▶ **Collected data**
BEGIN

(** A call of [get_instance] that returns leaves the returned instance
    in the cache, under the key of the call. *)
Lemma get_instance_cached (env : RegistryEnv) (reg reg1 : PluginRegistry)
    (plugin_id : string) (config : option dict) (inst : Plugin) (h : Z) :
  hash_items env (default ∅ config) = inr h →
  get_instance env reg plugin_id config = (reg1, inr inst) →
  _instances reg1 !! cache_key plugin_id h = Some inst.
Proof.
  intros Hh. unfold get_instance. rewrite Hh.
  destruct (_instances reg !! cache_key plugin_id h) as [cached|] eqn:Hc.
  - intros [= <- <-]. exact Hc.
  - destruct (load env reg plugin_id) as [reg0 [e|cls]]; [discriminate|].
    destruct (_manifests reg0 !! plugin_id) as [manifest|]; [|discriminate].
    intros [= <- <-]. simpl. apply lookup_insert_eq.
Qed.

(** C9: two calls of [get_instance] with the same plugin id and equal
    configs ([None] counting as the empty config, as [config or {}]
    has it) return the same instance: when the first call returns
    [inst], the second returns that very object, and it leaves the
    registry as it was, so it has built nothing. *)
Theorem get_instance_twice (env : RegistryEnv) (reg reg1 : PluginRegistry)
    (plugin_id : string) (config config' : option dict) (inst : Plugin) :
  default ∅ config' = default ∅ config →
  get_instance env reg plugin_id config = (reg1, inr inst) →
  get_instance env reg1 plugin_id config' = (reg1, inr inst).
Proof.
  intros Heq Hfirst.
  destruct (hash_items env (default ∅ config)) as [e|h] eqn:Hh.
  { unfold get_instance in Hfirst. rewrite Hh in Hfirst. discriminate. }
  pose proof (get_instance_cached _ _ _ _ _ _ _ Hh Hfirst) as Hcached.
  unfold get_instance. rewrite Heq, Hh, Hcached. reflexivity.
Qed.

Lemma get_instance_twice_witness :
  let cfg : dict := <["mode" := VStr "fast"]> ∅ in
  ∃ reg1 inst,
    get_instance registry_env0 reg_all_ok "umbriel" (Some cfg)
    = (reg1, inr inst)
    ∧ obj_id inst = 0
    ∧ get_instance registry_env0 reg1 "umbriel"
        (Some (<["mode" := VStr "fast"]> ∅)) = (reg1, inr inst).
Proof.
  intros cfg.
  destruct (get_instance registry_env0 reg_all_ok "umbriel" (Some cfg))
    as [reg1 [e|inst]] eqn:Hfirst; [vm_compute in Hfirst; discriminate|].
  exists reg1, inst. split; [reflexivity|]. split.
  - vm_compute in Hfirst. by injection Hfirst as <- <-.
  - apply (get_instance_twice registry_env0 reg_all_ok reg1 "umbriel"
             (Some cfg) (Some (<["mode" := VStr "fast"]> ∅)) inst);
      [reflexivity | exact Hfirst].
Defined.

(** Without a config the second call finds the instance built for the
    empty config. *)
Example get_instance_none_then_empty :
  ∃ reg1 inst,
    get_instance registry_env0 reg_all_ok "noema" None = (reg1, inr inst)
    ∧ get_instance registry_env0 reg1 "noema" (Some ∅) = (reg1, inr inst).
Proof. do 2 eexists. split; vm_compute; reflexivity. Qed.

End InstanceCache.

(** ** The registry: loading and caching *)

Section RegistryCache.
Import Fixtures.

(** X14: a plugin class is imported once: after a [load] that returned
    the class, every later [load] of the same id returns that class from
    [_plugins], whatever the plugins directory holds by then, and leaves
    the registry as it is. *)
Theorem second_load_needs_no_import (env env' : RegistryEnv)
    (reg reg1 : PluginRegistry) (plugin_id : string) (cls : PluginClass) :
  load env reg plugin_id = (reg1, inr cls) →
  load env' reg1 plugin_id = (reg1, inr cls).
Proof.
  unfold load.
  destruct (_plugins reg !! plugin_id) as [c|] eqn:Hc.
  - intros [= <- <-]. by rewrite Hc.
  - destruct (_manifests reg !! plugin_id); [|discriminate].
    destruct (import_plugin env plugin_id) as [e|c]; [discriminate|].
    intros [= <- <-]. cbn. by rewrite lookup_insert_eq.
Qed.

Lemma second_load_needs_no_import_witness :
  ∃ reg1 cls,
    load importing_env discovered_registry "umbriel" = (reg1, inr cls)
    ∧ load registry_env0 reg1 "umbriel" = (reg1, inr cls).
Proof.
  destruct (load importing_env discovered_registry "umbriel")
    as [reg1 [e|cls]] eqn:Hload; [vm_compute in Hload; discriminate|].
  exists reg1, cls. split; [reflexivity|].
  exact (second_load_needs_no_import importing_env registry_env0
           discovered_registry reg1 "umbriel" cls Hload).
Defined.

(** X15: the instance cache tells configs apart by their hash only.
    When two configs have the same hash, the instance built for the
    first is returned for the second, still configured with the
    first. *)
Theorem colliding_configs_share_instance (env : RegistryEnv)
    (reg reg1 : PluginRegistry) (plugin_id : string)
    (config1 config2 : option dict) (h : Z) (inst : Plugin) :
  hash_items env (default ∅ config1) = inr h →
  hash_items env (default ∅ config2) = inr h →
  _instances reg !! cache_key plugin_id h = None →
  get_instance env reg plugin_id config1 = (reg1, inr inst) →
  get_instance env reg1 plugin_id config2 = (reg1, inr inst)
  ∧ p_config inst = default ∅ config1.
Proof.
  intros Hh1 Hh2 Hmiss Hfirst. split.
  - pose proof (get_instance_cached _ _ _ _ _ _ _ Hh1 Hfirst) as Hcached.
    unfold get_instance. by rewrite Hh2, Hcached.
  - revert Hfirst. unfold get_instance. rewrite Hh1, Hmiss.
    destruct (load env reg plugin_id) as [reg0 [e|cls]]; [discriminate|].
    destruct (_manifests reg0 !! plugin_id); [|discriminate].
    by intros [= <- <-].
Qed.

Lemma colliding_configs_share_instance_witness :
  let fast : dict := <["mode" := VStr "fast"]> ∅ in
  let deep : dict := <["mode" := VStr "deep"]> ∅ in
  ∃ reg1 inst,
    get_instance registry_env0 reg_all_ok "umbriel" (Some fast)
    = (reg1, inr inst)
    ∧ get_instance registry_env0 reg1 "umbriel" (Some deep)
      = (reg1, inr inst)
    ∧ p_config inst = fast.
Proof.
  intros fast deep.
  destruct (get_instance registry_env0 reg_all_ok "umbriel" (Some fast))
    as [reg1 [e|inst]] eqn:Hfirst; [vm_compute in Hfirst; discriminate|].
  exists reg1, inst. split; [reflexivity|].
  apply (colliding_configs_share_instance registry_env0 reg_all_ok reg1
           "umbriel" (Some fast) (Some deep) 1 inst).
  - reflexivity.
  - reflexivity.
  - reflexivity.
  - exact Hfirst.
Defined.

(** X16: registering a plugin class does not touch the instance cache:
    an instance obtained before is still returned after, also when the
    class registered is a new class for the same plugin id. *)
Theorem reregistered_plugin_keeps_cached_instance (env : RegistryEnv)
    (reg reg1 : PluginRegistry) (plugin_id : string) (config : option dict)
    (inst : Plugin) (cls : PluginClass) (manifest : PluginManifest) :
  get_instance env reg plugin_id config = (reg1, inr inst) →
  get_instance env (register_plugin reg1 cls manifest) plugin_id config
  = (register_plugin reg1 cls manifest, inr inst).
Proof.
  intros Hfirst.
  destruct (hash_items env (default ∅ config)) as [e|h] eqn:Hh.
  { unfold get_instance in Hfirst. rewrite Hh in Hfirst. discriminate. }
  pose proof (get_instance_cached _ _ _ _ _ _ _ Hh Hfirst) as Hcached.
  unfold get_instance. rewrite Hh. cbn [register_plugin _instances].
  by rewrite Hcached.
Qed.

END

▶ **Work instructions**
Find all the lines with "Some" in the data and copy them.

▶ **Finished exercise**
  _instances reg1 !! cache_key plugin_id h = Some inst.
    get_instance registry_env0 reg_all_ok "umbriel" (Some cfg)
        (Some (<["mode" := VStr "fast"]> ∅)) = (reg1, inr inst).
  destruct (get_instance registry_env0 reg_all_ok "umbriel" (Some cfg))
             (Some cfg) (Some (<["mode" := VStr "fast"]> ∅)) inst);
    ∧ get_instance registry_env0 reg1 "noema" (Some ∅) = (reg1, inr inst).
    get_instance registry_env0 reg_all_ok "umbriel" (Some fast)
    ∧ get_instance registry_env0 reg1 "umbriel" (Some deep)
  destruct (get_instance registry_env0 reg_all_ok "umbriel" (Some fast))
           "umbriel" (Some fast) (Some deep) 1 inst).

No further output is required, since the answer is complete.